The highly economistic vision of safety and order that characterises contemporary South Africa has direct operational impacts on the role of the police. The focus on creating productivity means that intensified police operations are constantly deployed to regulate and remake space as part of their broadly defined crime fighting mandate. This can range from regular by-law enforcement against street traders to participation in housing evictions and the forced removal of occupations of unused land by the poor. A noticeable factor of municipal policing in the last few years has been the creation of well-funded ‘anti-land invasion units’  in various cities.

These crime and order enforcement measures often rapidly blur into political repression in the police operations conducted in poor black areas. This is most evident in the aggressive, and many times fatal, crowd control tactics used at local protests which take place throughout the country, as grievances with government turn into small scale revolts and confrontations with the authorities. The stock response of police officials is to claim that by adopting tactics such as blockading roads, protesters have exceeded their democratic rights and veered into “criminality”. Most recently this has been used to justify the fatal shooting of 17 year old Nqobile Nzuza in Durban, which occurred during efforts by local government to evict shack dwellers from Cato Crest.

Time and time again, the state will overplay the ‘violence’ used by protesters while systematically minimising the far more severe violence used by its agents. In the case of the Marikana killings, evidence continues to emerge which indicates that the SAPS intended to use lethal force from the outset, and then attempted to disseminate the claim that their lines were stormed by miners. Such portrayals of the forces of order versus 'the mob' resonates with a wider media and political discourse which regards ‘wild cat’ labour strikes and community militancy as a threat to stability and economic growth, often represented by hyperbolic fears about mass unemployment leading to social chaos. Even in its more progressive variations this reduces the issue of policing to a question of how the service can better manage crowds.

This seems to spectacularly miss the point: the fact that citizens are constantly engaged in standoffs with the state is not a ‘security’ issue but rather a challenge to a socio-economic structure that continues to reproduce poverty and exclusion. In repressing these challenges, the police function to maintain this status quo of extreme inequality, a status quo which historically they have played a central role in building.

Maintaining order

Throughout South African history the police have been the primary muscle for both government and bosses. Certainly the contemporary SAPS is not the same entity as its totalitarian predecessor, and ordinary people at least have legal protection against state violence in the post-Apartheid period, though this is often more in theory than application. However, in the name of security and combatting crime, entrenched state violence and coercion have been rehabilitated under a new veneer. Indeed we should not take the police at its word that “crime” is in fact their primary focus. Rather, the “war on crime” is part of a much wider project of maintaining a social order riddled with spatial, social and economic inequality.

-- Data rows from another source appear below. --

(** A new table, with all entries zero. *)
Lemma page_table_room n v B :
  heap_at (S n) (v_heap v) B ->
  exists h B' p, vmm_alloc_page_table v = (set_heap v h, p + hhdm_offset) /\ 0 < p /\ p mod 4096 = 0 /\
    p + 4096 <= hhdm_phys_limit /\ heap_at n h B' /\ handed_over B (v_mem v) (p + hhdm_offset) 4096 B' (h_mem h) /\
    forall i, 0 <= i < 512 -> load 8 (h_mem h) (entry_addr (p + hhdm_offset) i) = 0.
Proof.
  intros HB. destruct (heap_at_page n (v_heap v) B HB) as (h & p & B' & E & Hp & Hal & Hlim & HB' & Ho).
  pose proof hhdm_positive. set (hz := memset (h_mem h) (p + hhdm_offset) 0 PAGE_SIZE).
  assert (agree (fun x => ~ in_range (p + hhdm_offset) 4096 x) (h_mem h) hz) as Hz by (by apply memset_outside).
  exists (set_mem h hz), B', p. unfold vmm_alloc_page_table. rewrite E. rewrite (proj2 (Z.eqb_neq p 0)) by lia.
  rewrite phys_to_virt_in by lia. split_and!; try done.
  - apply heap_at_write; [done|]. eapply agree_sub; [exact Hz|]. intros x Hx. by apply (ho_apart _ _ _ _ _ _ Ho).
  - split; try apply Ho. transitivity (h_mem h); [apply Ho|]. eapply agree_sub; [exact Hz|].
    intros x Hx Hr. by apply Hx, (ho_from _ _ _ _ _ _ Ho).
  - intros i Hi. apply memset0_load; unfold entry_addr, PAGE_SIZE; lia.
Qed.

(** A new table, linked at the entry [e]. *)
Lemma new_table n v B e :
  heap_at (S n) (v_heap v) B -> 0 < e /\ e + 8 <= 2 ^ 64 -> (forall x, in_range e 8 x -> ~ B x) ->
  exists h B' p, vmm_alloc_page_table v = (set_heap v h, p + hhdm_offset) /\ 0 < p /\ p + 4096 <= hhdm_phys_limit /\
    let pte := Z.lor (Z.lor (Z.lor p PTE_PRESENT) PTE_WRITABLE) PTE_USER in
    let m := store 8 (h_mem h) e pte in
    heap_at n (set_mem h m) B' /\ (forall x, B' x -> B x) /\ load 8 m e = pte /\ present pte = true /\ PTE_ADDR pte = p /\
    (forall i, 0 <= i < 512 -> load 8 m (entry_addr (p + hhdm_offset) i) = 0 /\
       forall x, in_range (entry_addr (p + hhdm_offset) i) 8 x -> B x /\ ~ B' x) /\
    agree (fun x => ~ B x /\ ~ in_range e 8 x) (v_mem v) m.
Proof.
  intros HB He HeB. destruct (page_table_room n v B HB) as (h & B' & p & E & Hp & Hal & Hlim & HB' & Ho & Hz).
  pose proof hhdm_phys_bits. destruct (table_pte_addr p ltac:(lia) Hal) as (Eaddr & Epres & Erange).
  exists h, B', p. split; [exact E|]. split; [done|]. split; [done|]. cbv zeta.
  set (pte := Z.lor _ _) in *. set (m := store 8 (h_mem h) e pte).
  assert (agree (fun x => ~ in_range e 8 x) (h_mem h) m) as Hst by (by apply agree_store).
  split_and!; try done.
  - apply heap_at_write; [done|]. eapply agree_sub; [exact Hst|].
    intros x Hx Hxe. by apply (HeB x Hxe), (ho_left _ _ _ _ _ _ Ho).
  - apply Ho.
  - by apply load8_store8.
  - intros i Hi. assert (forall x, in_range (entry_addr (p + hhdm_offset) i) 8 x -> in_range (p + hhdm_offset) 4096 x) as Hin
      by (unfold entry_addr, in_range; lia). split.
    + rewrite <- (Hz i Hi). symmetry. apply load_agree. eapply agree_sub; [exact Hst|].
      intros x Hx%Hin Hxe. by apply (HeB x Hxe), (ho_from _ _ _ _ _ _ Ho).
    + intros x Hx%Hin. split; [by apply (ho_from _ _ _ _ _ _ Ho)|]. intros Hb. by apply (ho_apart _ _ _ _ _ _ Ho x Hb).
  - transitivity (h_mem h); [eapply agree_sub; [apply (ho_rest _ _ _ _ _ _ Ho)|by intros x []]|].
    eapply agree_sub; [exact Hst|by intros x []].
Qed.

The discourse of fighting crime serves a central political role in legitimating violence and coercion that is deployed to protect property and power, rather than to protect the public from violent crime. Police repression does not occur in an institutional vacuum but is directed towards the maintence of a divided and unequal society, with its exploitative economic relations and a political elite eager to maintain order by criminalising social unrest. The police are central to this wider totality of domination in contemporary South Africa- far from being a neutral institution they are a key weapon of the state, serving as the frontline soldiers of an on-going social war.